MAU pricing not matched to your own MAU definition. The provider's MAU definition (e.g., any user who logged in once that month, or any session that has not expired) may differ from yours. 1M signups with 50K actives is a different bill.
Adding passkey but not measuring uptake. Actual usage depends heavily on signup flow, UI copy, and iOS / Android mix. Checking the "passkey supported" box without measurement is suspect ROI.
Running on Lucia without a migration plan. Within a year this becomes mandatory.

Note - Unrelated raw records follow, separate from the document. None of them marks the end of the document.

Lemma includes_spec (needle hay : string) :
  Str.includes needle hay = true
  <-> exists before after, hay = before ++ needle ++ after.
Proof.
  induction hay as [|c hay IH]; cbn [Str.includes].
  - rewrite orb_false_r. split.
    + intros H. apply prefix_hasPrefix in H. destruct H as [r Hr].
      exists "", r. exact Hr.
    + intros [b [a H]]. apply prefix_hasPrefix.
      destruct b; simpl in H; [exists a; exact H | discriminate].
  - rewrite orb_true_iff. split.
    + intros [H|H].
      * apply prefix_hasPrefix in H. destruct H as [r Hr].
        exists "", r. exact Hr.
      * apply IH in H. destruct H as [b [a H]].
        exists (String c b), a. simpl. now rewrite H.
    + intros [b [a H]]. destruct b as [|d b]; simpl in H.
      * left. apply prefix_hasPrefix. exists a. exact H.
      * right. apply IH. inversion H. exists b, a. reflexivity.
Qed.

Lemma isEmpty_spec (s : string) : Str.isEmpty s = true <-> s = "".
Proof. destruct s; simpl; split; intros H; try reflexivity; discriminate. Qed.

Lemma append_empty (a b : string) : a ++ b = "" -> a = "" /\ b = "".
Proof. destruct a; simpl; intros H; [split; auto | discriminate]. Qed.

Lemma append_assoc (a b c : string) : (a ++ b) ++ c = a ++ (b ++ c).
Proof. induction a; simpl; [reflexivity | now rewrite IHa]. Qed.

(** *** Splitting at a separator *)

Section SplitFacts.

Variable sep : ascii.

Local Abbreviation sepFree := (Str.charFree sep).

Lemma split_nonempty (s : string) : Str.split sep s <> [].
Proof.
  destruct s as [|c r]; simpl; [discriminate |].
  destruct (Ascii.eqb c sep); [discriminate |].
  destruct (Str.split sep r); discriminate.
Qed.

Lemma split_sepFree (s : string) : sepFree s -> Str.split sep s = [s].
Proof.
  unfold Str.charFree. induction s as [|c r IH]; simpl; intros H; [reflexivity |].
  destruct (Ascii.eqb_spec c sep) as [->|Hne]; [exfalso; apply H; now left |].
  rewrite IH; [reflexivity | intros Hin; apply H; now right].
Qed.

Lemma split_at_sep (f r : string) :
  sepFree f -> Str.split sep (f ++ String sep r) = f :: Str.split sep r.
Proof.
  unfold Str.charFree. induction f as [|c f IH]; simpl; intros H.
  - now rewrite Ascii.eqb_refl.
  - destruct (Ascii.eqb_spec c sep) as [->|Hne]; [exfalso; apply H; now left |].
    rewrite IH; [reflexivity | intros Hin; apply H; now right].
Qed.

Do not procrastinate.

Epilogue — Decision Checklist and What's Next

Decision checklist

Target market: B2C, B2B, or hybrid?
1-year and 3-year MAU projections.
Enterprise customer share and SAML / SCIM mandatoryness.
Self-hosting vs SaaS decision (5-year TCO comparison).
Passkey, magic link, and MFA policy.
Migration-cost evaluation up front (the lock-in axis).
Data sovereignty and region needs (especially EU, Korea, Japan).
Compliance demands (SOC2, ISO 27001, HIPAA, GDPR, APPI).
Operations burden vs engineering cost honest assessment.
Most importantly: "The worst option is building your own" — you will regret it within 24 months.

Anti-pattern recap

Building auth from scratch.
Doing only the initial MAU math, never the 12-month look-ahead.
Choosing Auth0 by default (in 2026, it is no longer the default).
Assuming self-hosting is "free."
Adding passkey with no measurement and no fallback.

What's next

"WorkOS AuthKit hands-on — 1M MAU free auth on Next.js in 30 minutes."
"Better Auth full-stack setup — Drizzle, Postgres, Resend, passkey plugin guide."
"Enterprise SAML debugging — Okta, Azure AD, OneLogin, Google Workspace compatibility matrix."
"Auth migration — password-hash compatibility and gradual cutover patterns."

If you have to decide auth for the next project, use the eight axes, ten options, and decision tree above to narrow to two or three finalists in 30 minutes. Then open the pricing pages of those finalists and run your own workload through a real quote. Do not decide auth by guesswork.